Lemma receive_events_spec fuel es rest Ev (s : st G) :
  let n := ep_num (et_Address (DataOUTEndpoint (proj (glob s)))) in
  bulk_out n ps -> queued n ps (concat (map event_bytes es) ++ rest) (hist s) -> (4 + length ps < fuel)%nat ->
  wp_ False (receive_events fuel (length es) Ev) (fun r s' =>
    r = map (pair true) es /\ glob s' = glob s /\ queued n ps rest (hist s')) s.
Proof using Hconf Hne.
  intros n Hout Hq Hf. revert Ev s n Hout Hq. induction es as [|e es IH]; intros Ev s n Hout Hq; cbn [receive_events length].
  - by apply wp_ret.
  - cbn [map concat] in Hq. rewrite <- app_assoc in Hq.
    wp_call (receive_event_spec fuel Ev e _ s Hout Hq Hf). intros r s1 (-> & Hg & Hq1).
    unfold n in *. rewrite <- Hg in *. wp_call (IH (snd (true, e)) s1 Hout Hq1).
    intros rs s2 (-> & Hg2 & Hq2). apply wp_ret. split_and!; [done|congruence|done].
Qed.
End receive.

(** ** Properties *)

(** Events survive the wire.  Sending any events puts exactly their bytes
    on the IN endpoint, in order and each with NoError, and a flush sends what
    is left in the bank; and a device that is sent these bytes, in whatever
    packets that are not empty and whatever follows, takes the same events,
    one a call.  All the calls terminate. *)
Theorem events_roundtrip {G G' : Type} (HS HR : Hardware) `{Has USB_ClassInfo_MIDI_Device_t G}
    `{Has USB_ClassInfo_MIDI_Device_t G'} size fuel es (s : st G) :
  let n := ep_num (et_Address (DataINEndpoint (proj (glob s)))) in
  @bus_configured HS -> @bus_configured HR ->
  @bulk_in HS n size -> @bank_counted HS n -> (size < 256)%nat ->
  (length (snd (in_bank n (hist s))) <= size)%nat -> Forall event_ok es -> (9 < fuel)%nat ->
  let bs := concat (map event_bytes es) in
  wp_ False (@send_events G HS _ fuel es) (fun rs s1 =>
    rs = repeat ENDPOINT_RWSTREAM_NoError (length es)
    /\ out_bytes n (hist s1) = out_bytes n (hist s) ++ bs
    /\ wp_ False (@MIDI_Device_Flush G HS _ fuel) (fun r s2 =>
         r = ENDPOINT_READYWAIT_NoError
         /\ concat (fst (in_bank n (hist s2))) = out_bytes n (hist s) ++ bs
         /\ snd (in_bank n (hist s2)) = []) s1
    /\ forall ps rest Ev (t : st G'),
         let m := ep_num (et_Address (DataOUTEndpoint (proj (glob t)))) in
         Forall (fun p => p <> []) ps -> @bulk_out HR m ps -> queued m ps (bs ++ rest) (hist t) ->
         (4 + length ps < fuel)%nat ->
         wp_ False (@receive_events G' HR _ fuel (length es) Ev) (fun r t' =>
           r = map (pair true) es /\ queued m ps rest (hist t')) t) s.
Proof.
  intros n HcS HcR Hin Hcnt Hsz Hl Hes Hf bs.
  wp_spec (@send_events_spec G HS _ HcS size fuel es s Hin Hes Hf Hl). fold n bs.
  intros rs s1 (-> & Hg & Ho & Hl1). split; [done|]. split; [exact Ho|]. split.
  - unfold n in *. rewrite <- Hg in *.
    wp_spec (@midi_flush_spec G HS _ HcS size fuel s1 Hin Hcnt Hsz ltac:(lia) Hl1).
    intros r s2 (-> & _ & Ho2 & Hb2). split; [done|]. split; [|done].
    rewrite <- Ho, <- Ho2. unfold out_bytes. by rewrite Hb2, app_nil_r.
  - intros ps rest Ev t m Hne Hout Hq Hf'.
    wp_spec (@receive_events_spec G' HR _ HcR ps Hne fuel es rest Ev t Hout Hq Hf').
    by intros r t' (-> & _ & Hq').
Qed.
════════════════════
▸ Problem to solve
Output the material above, all of it, exactly.

▸ Exercise solution
Lemma receive_events_spec fuel es rest Ev (s : st G) :
  let n := ep_num (et_Address (DataOUTEndpoint (proj (glob s)))) in
  bulk_out n ps -> queued n ps (concat (map event_bytes es) ++ rest) (hist s) -> (4 + length ps < fuel)%nat ->
  wp_ False (receive_events fuel (length es) Ev) (fun r s' =>
    r = map (pair true) es /\ glob s' = glob s /\ queued n ps rest (hist s')) s.
Proof using Hconf Hne.
  intros n Hout Hq Hf. revert Ev s n Hout Hq. induction es as [|e es IH]; intros Ev s n Hout Hq; cbn [receive_events length].
  - by apply wp_ret.
  - cbn [map concat] in Hq. rewrite <- app_assoc in Hq.
    wp_call (receive_event_spec fuel Ev e _ s Hout Hq Hf). intros r s1 (-> & Hg & Hq1).
    unfold n in *. rewrite <- Hg in *. wp_call (IH (snd (true, e)) s1 Hout Hq1).
    intros rs s2 (-> & Hg2 & Hq2). apply wp_ret. split_and!; [done|congruence|done].
Qed.
End receive.

(** ** Properties *)

(** Events survive the wire.  Sending any events puts exactly their bytes
    on the IN endpoint, in order and each with NoError, and a flush sends what
    is left in the bank; and a device that is sent these bytes, in whatever
    packets that are not empty and whatever follows, takes the same events,
    one a call.  All the calls terminate. *)
Theorem events_roundtrip {G G' : Type} (HS HR : Hardware) `{Has USB_ClassInfo_MIDI_Device_t G}
    `{Has USB_ClassInfo_MIDI_Device_t G'} size fuel es (s : st G) :
  let n := ep_num (et_Address (DataINEndpoint (proj (glob s)))) in
  @bus_configured HS -> @bus_configured HR ->
  @bulk_in HS n size -> @bank_counted HS n -> (size < 256)%nat ->
  (length (snd (in_bank n (hist s))) <= size)%nat -> Forall event_ok es -> (9 < fuel)%nat ->
  let bs := concat (map event_bytes es) in
  wp_ False (@send_events G HS _ fuel es) (fun rs s1 =>
    rs = repeat ENDPOINT_RWSTREAM_NoError (length es)
    /\ out_bytes n (hist s1) = out_bytes n (hist s) ++ bs
    /\ wp_ False (@MIDI_Device_Flush G HS _ fuel) (fun r s2 =>
         r = ENDPOINT_READYWAIT_NoError
         /\ concat (fst (in_bank n (hist s2))) = out_bytes n (hist s) ++ bs
         /\ snd (in_bank n (hist s2)) = []) s1
    /\ forall ps rest Ev (t : st G'),
         let m := ep_num (et_Address (DataOUTEndpoint (proj (glob t)))) in
         Forall (fun p => p <> []) ps -> @bulk_out HR m ps -> queued m ps (bs ++ rest) (hist t) ->
         (4 + length ps < fuel)%nat ->
         wp_ False (@receive_events G' HR _ fuel (length es) Ev) (fun r t' =>
           r = map (pair true) es /\ queued m ps rest (hist t')) t) s.
Proof.
  intros n HcS HcR Hin Hcnt Hsz Hl Hes Hf bs.
  wp_spec (@send_events_spec G HS _ HcS size fuel es s Hin Hes Hf Hl). fold n bs.
  intros rs s1 (-> & Hg & Ho & Hl1). split; [done|]. split; [exact Ho|]. split.
  - unfold n in *. rewrite <- Hg in *.
    wp_spec (@midi_flush_spec G HS _ HcS size fuel s1 Hin Hcnt Hsz ltac:(lia) Hl1).
    intros r s2 (-> & _ & Ho2 & Hb2). split; [done|]. split; [|done].
    rewrite <- Ho, <- Ho2. unfold out_bytes. by rewrite Hb2, app_nil_r.
  - intros ps rest Ev t m Hne Hout Hq Hf'.
    wp_spec (@receive_events_spec G' HR _ HcR ps Hne fuel es rest Ev t Hout Hq Hf').
    by intros r t' (-> & _ & Hq').
Qed.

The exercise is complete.